Saved entries

******

(** C8: a file that fails (its read, its parse or its write) makes the
    walk record one error, [processing <path>: <error>], and go on with
    the files after it.  The error is appended to the errors recorded so
    far and stays: it is among the errors at the end of the walk and, when
    the walk is the one of a source directory, among the errors at the end
    of the run, so that [Run] returns the error [encountered <n> errors
    during processing].  A walk is never ended by a file, only by a
    failure of the walk itself; both source directories are processed
    whatever happens in the first; and [Run] returns an error exactly when
    at least one error was recorded.  A write that fails after the open
    leaves the file with the part of the text written so far. *)
Theorem errors_accumulate (h : Host) (root project dir : string)
    (before after : list WalkEvent) (path name : string)
    (w w1 w2 : World) (result r1 r2 : ProcessingResult)
    (e0 : option error) (e : error) :
  os_Getwd h = Ok root ->
  (forall p err, Failure p err ∉ before) ->
  HasSuffix name ".go" = true ->
  walkDir h root project dir before w result = (w1, r1, e0) ->
  processSourceFile h root path project dir w1 r1 = (w2, r2, Some e) ->
  let failure := "processing " +:+ path +:+ ": " +:+ e in
  let events := before ++ Visit path name false :: after in
  walkDir h root project dir events w result
  = walkDir h root project dir after w2 (AddError failure r2)
  /\ (exists later,
         Errors (walkDir h root project dir events w result).1.2
         = Errors r1 ++ failure :: later)
  /\ (forall w0,
         project = getProjectPrefix h ->
         filepath_Walk h (filepath_Join h [root; basePath; dir]) = events ->
         (dir = "request" /\ (w, result) = (w0, newResult)
          \/ dir = "response"
             /\ (w, result)
                = processDir h root project (w0, newResult) "request") ->
         let final := (processSourceDirectories h root project w0).2 in
         failure ∈ Errors final
         /\ (Run h w0).2
            = Some ("encountered " +:+ showNat (length (Errors final))
                    +:+ " errors during processing"))
  /\ (forall filename prefix variant w result err,
         ReadFile h w filename = Err err ->
         processFile h filename prefix variant w result
         = (w, result, Some ("reading file: " +:+ err)))
  /\ (forall filename prefix variant w result src err,
         ReadFile h w filename = Ok src ->
         parser_ParseFile h filename src = Err err ->
         processFile h filename prefix variant w result
         = (w, result, Some ("parsing file: " +:+ err)))
  /\ (forall filename prefix variant w result src f err left,
         ReadFile h w filename = Ok src ->
         parser_ParseFile h filename src = Ok f ->
         WriteFail h filename = Some (err, left) ->
         let out := applyAnnotations (Split src newline)
                      (planOf h f (Split src newline) variant).1 prefix result in
         (0 < out.1.2)%nat ->
         processFile h filename prefix variant w result
         = (match left with
            | None => w
            | Some n =>
                {| files := <[filename := take n (Join out.1.1
                                                    (String newline ""))]>
                              (files w);
                   written := written w ++ [filename] |}
            end, out.2, Some ("writing file: writing to file: " +:+ err)))
  /\ (forall events w result,
         (forall p err, Failure p err ∉ events) ->
         (walkDir h root project dir events w result).2 = None)
  /\ (forall w,
         processSourceDirectories h root project w
         = processDir h root project
             (processDir h root project (w, newResult) "request") "response")
  /\ (forall w,
         (Run h w).1 = (processSourceDirectories h root (getProjectPrefix h) w).1
         /\ ((Run h w).2 = None
             <-> Errors (processSourceDirectories h root (getProjectPrefix h) w).2
                 = [])).
Proof.
  intros Hwd Hno Hgo Hbefore Hfile. cbv zeta.
  assert (Hstep : walkDir h root project dir
                    (before ++ Visit path name false :: after) w result
                  = walkDir h root project dir after w2
                      (AddError ("processing " +:+ path +:+ ": " +:+ e) r2)).
  { pose proof (walkDir_no_failure h root project dir before w result Hno) as H0.
    rewrite Hbefore in H0. simpl in H0. subst e0.
    rewrite (walkDir_app h root project dir before _ w result w1 r1 Hbefore).
    by apply walkDir_failing_file. }
  assert (Hkept : exists later,
             Errors (walkDir h root project dir
                       (before ++ Visit path name false :: after) w result).1.2
             = Errors r1 ++ ("processing " +:+ path +:+ ": " +:+ e) :: later).
  { rewrite Hstep.
    destruct (walkDir_account h root project dir after w2
                (AddError ("processing " +:+ path +:+ ": " +:+ e) r2))
      as (_ & _ & later & Hlater & _).
    destruct (processSourceFile_cases h root path project dir w1 r1)
      as (_ & _ & _ & Herrs).
    rewrite Hfile in Herrs. simpl in Herrs.
    exists later. rewrite Hlater. simpl.
    by rewrite Herrs, <- List.app_assoc. }
  split; [done|]. split; [done|].
  split.
  { intros w0 Hproject Hwalk Hstart.
    assert (Hin : ("processing " +:+ path +:+ ": " +:+ e)
                  ∈ Errors (processDir h root project (w, result) dir).2).
    { apply walk_errors_recorded. simpl. rewrite Hwalk.
      destruct Hkept as [later ->]. apply elem_of_app. right. left. }
    assert (Hfinal : ("processing " +:+ path +:+ ": " +:+ e)
                     ∈ Errors (processSourceDirectories h root project w0).2).
    { unfold processSourceDirectories. simpl.
      destruct Hstart as [[-> Hst]|[-> Hst]]; rewrite <- Hst; [|done].
      destruct (processDir_account h root project
                  (processDir h root project (w, result) "request")
                  "response") as (_ & _ & errs & -> & _).
      apply elem_of_app. by left. }
    split; [done|].
    unfold Run. rewrite Hwd, <- Hproject.
    destruct (processSourceDirectories h root project w0) as [w' final].
    simpl in *. unfold HasErrors.
    destruct (Errors final) as [|err errs]; [|done].
    by apply elem_of_nil in Hfinal. }
  split.
  { intros filename prefix variant w' result' err Hread.
    unfold processFile. by rewrite Hread. }
  split.
  { intros filename prefix variant w' result' src err Hread Hparse.
    unfold processFile. by rewrite Hread, Hparse. }
  split.
  { intros filename prefix variant w' result' src f err left Hread Hparse
      Hwrite Hpos.
    set (out := applyAnnotations (Split src newline)
                  (planOf h f (Split src newline) variant).1 prefix result')
      in *.
    rewrite (processFile_parsed h filename prefix variant w' result' src f
               Hread Hparse).
    fold out. simpl.
    destruct (Nat.ltb_spec 0 out.1.2); [|lia].
    by rewrite (writeFile_fails h w' filename _ err left Hwrite). }
  split; [apply walkDir_no_failure|].
  split; [done|].
  intros w'. by apply Run_verdict.
Qed.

******

◆ **Work instruction**: All lines in the data above from the one with "destruct Hstart as" through the one with "unfold Run. rewrite Hwd, <- Hproject." must be repeated exactly, and no others.

◆ **Reply**:
      destruct Hstart as [[-> Hst]|[-> Hst]]; rewrite <- Hst; [|done].
      destruct (processDir_account h root project
                  (processDir h root project (w, result) "request")
                  "response") as (_ & _ & errs & -> & _).
      apply elem_of_app. by left. }
    split; [done|].
    unfold Run. rewrite Hwd, <- Hproject.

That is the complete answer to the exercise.